Wildflowers at Mazama Ridge, Mt. Rainier
Canon Elan IIE, 90mm f/2.8
Mid-August, 2000.

“Gardens of Eden . . . . filled knee-deep with fresh, lovely flowers of every hue, the most luxuriant and the most extravagantly beautiful of all the alpine gardens I ever beheld in all my mountain-top wanderings.” -John Muir, writing about a 1888 visit to Paradise Park and the Mountain.

I arrive at Paradise, 2½ hours by car from Seattle, about 6pm and follow the one-way drive down to a small parking lot just across the Paradise River. The hike to Mazama Ridge is seven-tenths of a mile, about 500 vertical feet. I carry three lenses: Canon 24mm T/S, 90mm T/S, 300mm f/4, plus tripod, extension tube and filters. The image shown here is one of the first.

Wildflower “parks” surround Mt. Rainier, like a summer-time skirt for its white-bloused glaciers. The grandest and the most accessible are at Paradise. On the trails here I savor the expansive view, the wide-angle perspective, verticals. Plus a few intimate portraits.

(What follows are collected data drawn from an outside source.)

(** * MinPQ: a shallow embedding of [src/min_pq.py]

    The Python class [MinPQ] keeps its keys in a 1-indexed list [pq]
    (slot 0 unused), a live count [n] and an optional comparator.  Every
    method mutates the object in place and may raise; an exception leaves
    behind whatever mutation was done before it.  Methods are therefore
    modelled as actions of a state-and-exception monad over the record
    [MinPQ]; the read-only checks ([_greater], [_is_min_heap_ordered],
    [_is_min_heap]) live in the plain exception monad [result]. *)

From stdpp Require Import base list.
From Stdlib Require Import ZArith Lia Sorted.

Local Open Scope nat_scope.

(** ** Values, exceptions, results *)

(** A slot of [pq] holds Python's [None] or a key; keys are Python ints. *)
Abbreviation value := (option Z).

Inductive exn : Type :=
| ValueError        (* "Priority queue underflow" *)
| AssertionError
| IndexError
| TypeError
| RecursionError
| StopIteration.

Inductive result (A : Type) : Type :=
| Ret (a : A)
| Raise (e : exn).
Arguments Ret {A} a.
Arguments Raise {A} e.

Definition rbind {A B} (r : result A) (k : A -> result B) : result B :=
  match r with
  | Ret a => k a
  | Raise e => Raise e
  end.

Declare Scope res_scope.
Delimit Scope res_scope with res.
Notation "x <- r ;; k" := (rbind r (fun x => k))
  (at level 100, r at next level, right associativity) : res_scope.

(** ** The object and its monad *)

Record MinPQ : Type := mkPQ {
  pq : list value;
  n : nat;
  comparator : option (Z -> Z -> Z)
}.

Definition set_pq (l : list value) (s : MinPQ) : MinPQ :=
  mkPQ l (n s) (comparator s).
Definition set_n (m : nat) (s : MinPQ) : MinPQ :=
  mkPQ (pq s) m (comparator s).

(** An action on [self]: the object after the call, and what the call
    returned or raised. *)
Definition M (A : Type) : Type := MinPQ -> MinPQ * result A.

Definition ret {A} (a : A) : M A := fun s => (s, Ret a).
Definition raise {A} (e : exn) : M A := fun s => (s, Raise e).
Definition bind {A B} (m : M A) (k : A -> M B) : M B :=
  fun s =>
    match m s with
    | (s', Ret a) => k a s'
    | (s', Raise e) => (s', Raise e)
    end.

Declare Scope pq_scope.
Delimit Scope pq_scope with pqm.
Notation "x <- m ;; k" := (bind m (fun x => k))
  (at level 100, m at next level, right associativity) : pq_scope.
Notation "m ;;; k" := (bind m (fun _ => k))
  (at level 100, right associativity) : pq_scope.

(** Lifting of a read-only computation. *)
Definition lift {A} (f : MinPQ -> result A) : M A := fun s => (s, f s).

(** [self.pq[i]] as an expression: out of range raises [IndexError]. *)
Definition slot (l : list value) (i : nat) : result value :=
  match l !! i with
  | Some v => Ret v
  | None => Raise IndexError
  end.

Definition load (i : nat) : M value := lift (fun s => slot (pq s) i).

(** [self.pq[i] = v]: out of range raises [IndexError], the list is not
    extended. *)
Definition store (i : nat) (v : value) : M unit :=
  fun s =>
    if Nat.ltb i (length (pq s))
    then (set_pq (<[i:=v]> (pq s)) s, Ret tt)
    else (s, Raise IndexError).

An excellent campanion to a Rainier visit is Ruth Kirk’s Sunrise to Paradise, a story of Mt. Rainier. In years past Paradise sustained a lot of damage: horse trails, ski tows, invasive plants, a golf course, visitor trampling (including photographers looking for a better angle). Park volunteers work tirelessly to repair damaged meadow: 1,800 hours in 1997 alone. If you’re ever tempted to step off a trail, after reading this book you’ll surely do it barefoot, or not at all. You’ll also come away loving the “Mountain”.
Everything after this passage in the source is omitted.